EXERCISE INSTRUCTIONS:
Go to the line containing "input', x :: src' =>" in the records below and retype from there through the final line, exactly.

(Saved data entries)
(** * Constrained (Lagrangian) PPO: numerical core and preference collation

    A shallow embedding of
      - [align_anything/trainers/text_image_to_text/ppo_lag.py]
        (class [PPOTrainerLag]) and
      - [align_anything/datasets/text_image_to_text/new_preference.py]
        (classes [PreferenceCollator], [PreferenceCollator_ours]).

    Tensors of floating point numbers are idealised as lists of real
    numbers: a tensor of size (B, L) is a list of B rows of length L, and
    rounding, overflow and nan are left out.  Element-wise operations
    follow torch's broadcasting, dimension by dimension: sizes that are
    equal or 1 are combined, any other pair of sizes raises.  A tensor
    without rows has lost its width in this representation.  Python
    exceptions are modelled by [None] (or by a [ValueError] result where
    the message matters). *)

From Stdlib Require Import Reals Lra List Arith Lia Bool ZArith String.
From Stdlib Require Import DecimalString.
Import ListNotations.

Local Open Scope R_scope.

(** * Part I: the program *)

(** ** Tensors as lists of rows *)

Module Tensor.

(** Entry by entry over two lists, as long as both last. *)
Fixpoint map2 {A B C : Type} (f : A -> B -> C) (xs : list A) (ys : list B)
  : list C :=
  match xs, ys with
  | x :: xs', y :: ys' => f x y :: map2 f xs' ys'
  | _, _ => []
  end.

(** [X.size(-1)]: the width of a (B, L) tensor, read off its first row
    (a list of no rows has lost its width: it reads 0 there). *)
Definition size_last {A : Type} (X : list (list A)) : nat :=
  match X with
  | [] => 0%nat
  | row :: _ => List.length row
  end.

(** [X.size() == (B, L)] as a decidable test. *)
Definition has_shape {A : Type} (B L : nat) (X : list (list A)) : bool :=
  (List.length X =? B)%nat && forallb (fun row => (List.length row =? L)%nat) X.

(** [X[b, t]] with a default standing for "outside the tensor". *)
Definition get {A : Type} (d : A) (X : list (list A)) (b t : nat) : A :=
  nth t (nth b X []) d.

(** [f] on every element, failing as soon as one fails. *)
Fixpoint traverse {A B : Type} (f : A -> option B) (l : list A)
  : option (list B) :=
  match l with
  | [] => Some []
  | x :: l' =>
      match f x, traverse f l' with
      | Some y, Some ys => Some (y :: ys)
      | _, _ => None
      end
  end.

(** One dimension of torch's broadcasting: two sizes that are equal go
    entry by entry, a size of 1 is repeated along the other one, and any
    other pair of sizes raises. *)
Definition broadcast {A B C : Type} (f : A -> B -> option C)
    (xs : list A) (ys : list B) : option (list C) :=
  if (List.length xs =? List.length ys)%nat
  then traverse (fun p => f (fst p) (snd p)) (combine xs ys)
  else match xs, ys with
       | [x], _ => traverse (f x) ys
       | _, [y] => traverse (fun x => f x y) xs
       | _, _ => None
       end.

(** An operation entry by entry on two vectors.  A scalar is the vector
    of its one entry here: both broadcast alike against a vector. *)
Definition zip_with {A B C : Type} (f : A -> B -> C)
  : list A -> list B -> option (list C) :=
  broadcast (fun a b => Some (f a b)).

(** [X[:, t]]: an index outside the rows raises. *)
Definition col (X : list (list R)) (t : nat) : option (list R) :=
  traverse (fun row => nth_error row t) X.

(** A boolean mask entry as the number it is multiplied in as. *)
Definition b2r (m : bool) : R := if m then 1 else 0.

(** [X * mask], element-wise on two matrices, rows against rows and then
    entries against entries. *)
Definition mul_mask (X : list (list R)) (M : list (list bool))
  : option (list (list R)) :=
  broadcast (zip_with (fun x m => x * b2r m)) X M.

(** [X + Y], element-wise on two matrices. *)
Definition add2 (X Y : list (list R)) : option (list (list R)) :=
  broadcast (zip_with Rplus) X Y.

(** [torch.stack(cols, dim=1)] for a list of vectors of one size: row [b]
    collects entry [b] of every vector.  Stacking an empty list raises,
    and so do vectors of different sizes. *)
Definition stack_dim1 (cols : list (list R)) : option (list (list R)) :=
  match cols with
  | [] => None
  | c :: _ =>
      if forallb (fun c' => (List.length c' =? List.length c)%nat) cols
      then Some (map (fun b => map (fun c' => nth b c' 0) cols)
                   (seq 0 (List.length c)))
      else None
  end.

(** [torch.clamp(x, min=lo, max=hi)] on one entry: [min(max(x, lo), hi)]. *)
Definition clamp (lo hi x : R) : R := Rmin (Rmax x lo) hi.

End Tensor.

Import Tensor.

(** ** Generalized advantage estimation: [get_advantages_and_returns] *)

Module GAE.

Section Estimator.

Variables gamma gae_lambda : R.

(** One iteration of the loop body at index [t]; the state is
    [(last_gae_lambda, advantages_reversed)], or [None] once an iteration
    has raised.  [length] is [rewards.size(-1)]; the scalar [0.0] is the
    vector [[0]]. *)
Definition gae_step (values rewards : list (list R)) (length : nat)
    (st : option (list R * list (list R))) (t : nat)
  : option (list R * list (list R)) :=
  match st with
  | None => None
  | Some (last_gae_lambda, advantages_reversed) =>
      match (if (t <? length - 1)%nat then col values (t + 1) else Some [0]),
            col rewards t, col values t with
      | Some next_values, Some rewards_t, Some values_t =>
          match zip_with Rplus rewards_t (map (Rmult gamma) next_values) with
          | None => None
          | Some sum =>
              match zip_with Rminus sum values_t with
              | None => None
              | Some delta =>
                  match zip_with Rplus delta
                          (map (Rmult (gamma * gae_lambda)) last_gae_lambda)
                  with
                  | None => None
                  | Some last_gae_lambda =>
                      Some (last_gae_lambda,
                            advantages_reversed ++ [last_gae_lambda])
                  end
              end
          end
      | _, _, _ => None
      end
  end.

Definition get_advantages_and_returns
    (values rewards : list (list R)) (sequence_mask : list (list bool))
    (start : nat) : option (list (list R) * list (list R)) :=
  match mul_mask values sequence_mask, mul_mask rewards sequence_mask with
  | Some values, Some rewards =>
      let length := size_last rewards in
      match fold_left (gae_step values rewards length)
              (rev (seq start (length - start))) (Some ([0], [])) with
      | None => None
      | Some (_, advantages_reversed) =>
          match stack_dim1 (rev advantages_reversed) with
          | None => None
          | Some advantages =>
              match add2 advantages (map (skipn start) values) with
              | None => None
              | Some returns => Some (advantages, returns)
              end
          end
      end
  | _, _ => None
  end.

(** The recurrence on a single trajectory, on already masked rows:
    the advantage at an index from the advantage and value one index
    later, both 0 past the end. *)
Fixpoint gae_row (v r : list R) : list R :=
  match v, r with
  | vt :: v', rt :: r' =>
      let rest := gae_row v' r' in
      (rt + gamma * hd 0 v' - vt + gamma * gae_lambda * hd 0 rest) :: rest
  | _, _ => []
  end.

(** All trajectories of a batch, row by row. *)
Definition gae_rows (V Rw : list (list R)) : list (list R) :=
  map2 gae_row V Rw.

End Estimator.

End GAE.

(** ** KL-penalised reward and cost streams:
       [add_kl_divergence_regularization_with_cost] *)

Module Shaping.

(** [m.nonzero()]: the indices of the true entries, in increasing order. *)
Definition nonzero (m : list bool) : list nat :=
  filter (fun i => nth i m false) (seq 0 (List.length m)).

(** [l[-1]]: the last element; an empty [l] raises IndexError. *)
Definition index_last {A : Type} (l : list A) : option A :=
  match rev l with
  | [] => None
  | x :: _ => Some x
  end.

(** [torch.cat([m.nonzero()[-1] for m in sequence_mask])]: one index per
    row; a row without a true entry raises, and so does an empty batch
    ([torch.cat] of no tensors). *)
Fixpoint last_indices (sequence_mask : list (list bool)) : option (list nat) :=
  match sequence_mask with
  | [] => Some []
  | m :: rest =>
      match index_last (nonzero m), last_indices rest with
      | Some e, Some es => Some (e :: es)
      | _, _ => None
      end
  end.

Definition end_index (sequence_mask : list (list bool)) : option (list nat) :=
  match sequence_mask with
  | [] => None
  | _ => last_indices sequence_mask
  end.

(** [row[e] += x] *)
Fixpoint add_at (e : nat) (x : R) (row : list R) : list R :=
  match row, e with
  | [], _ => []
  | y :: row', O => (y + x) :: row'
  | y :: row', S e' => y :: add_at e' x row'
  end.

(** [torch.scatter_add(input, dim=-1, index=index.unsqueeze(-1),
    src=src.unsqueeze(-1))]: for every row [b] of [index], entry
    [index[b]] of row [b] of a copy of [input] receives [src[b]] in
    addition.  [index] may not have more rows than [input] or [src], and
    an index outside the row raises. *)
Fixpoint scatter_add (input : list (list R)) (index : list nat) (src : list R)
  : option (list (list R)) :=
  match index with
  | [] => Some input
  | e :: index' =>
      match input, src with
      | row :: input', x :: src' =>
          if (e <? List.length row)%nat then
            match scatter_add input' index' src' with
            | Some out => Some (add_at e x row :: out)
            | None => None
            end
          else None
      | _, _ => None
      end
  end.

Section Shaper.

Variables kl_coeff clip_range_score : R.

(** [kl_divergence_estimate = log_probs - ref_log_probs] and
    [kl_penalty_rewards = -self.kl_coeff * kl_divergence_estimate] *)
Definition kl_penalty_rewards (log_probs ref_log_probs : list (list R))
  : option (list (list R)) :=
  match broadcast (zip_with Rminus) log_probs ref_log_probs with
  | None => None
  | Some kl_divergence_estimate =>
      Some (map (map (fun kl => - kl_coeff * kl)) kl_divergence_estimate)
  end.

OUTPUT OF THE TASK:
      | row :: input', x :: src' =>
          if (e <? List.length row)%nat then
            match scatter_add input' index' src' with
            | Some out => Some (add_at e x row :: out)
            | None => None
            end
          else None
      | _, _ => None
      end
  end.

Section Shaper.

Variables kl_coeff clip_range_score : R.

(** [kl_divergence_estimate = log_probs - ref_log_probs] and
    [kl_penalty_rewards = -self.kl_coeff * kl_divergence_estimate] *)
Definition kl_penalty_rewards (log_probs ref_log_probs : list (list R))
  : option (list (list R)) :=
  match broadcast (zip_with Rminus) log_probs ref_log_probs with
  | None => None
  | Some kl_divergence_estimate =>
      Some (map (map (fun kl => - kl_coeff * kl)) kl_divergence_estimate)
  end.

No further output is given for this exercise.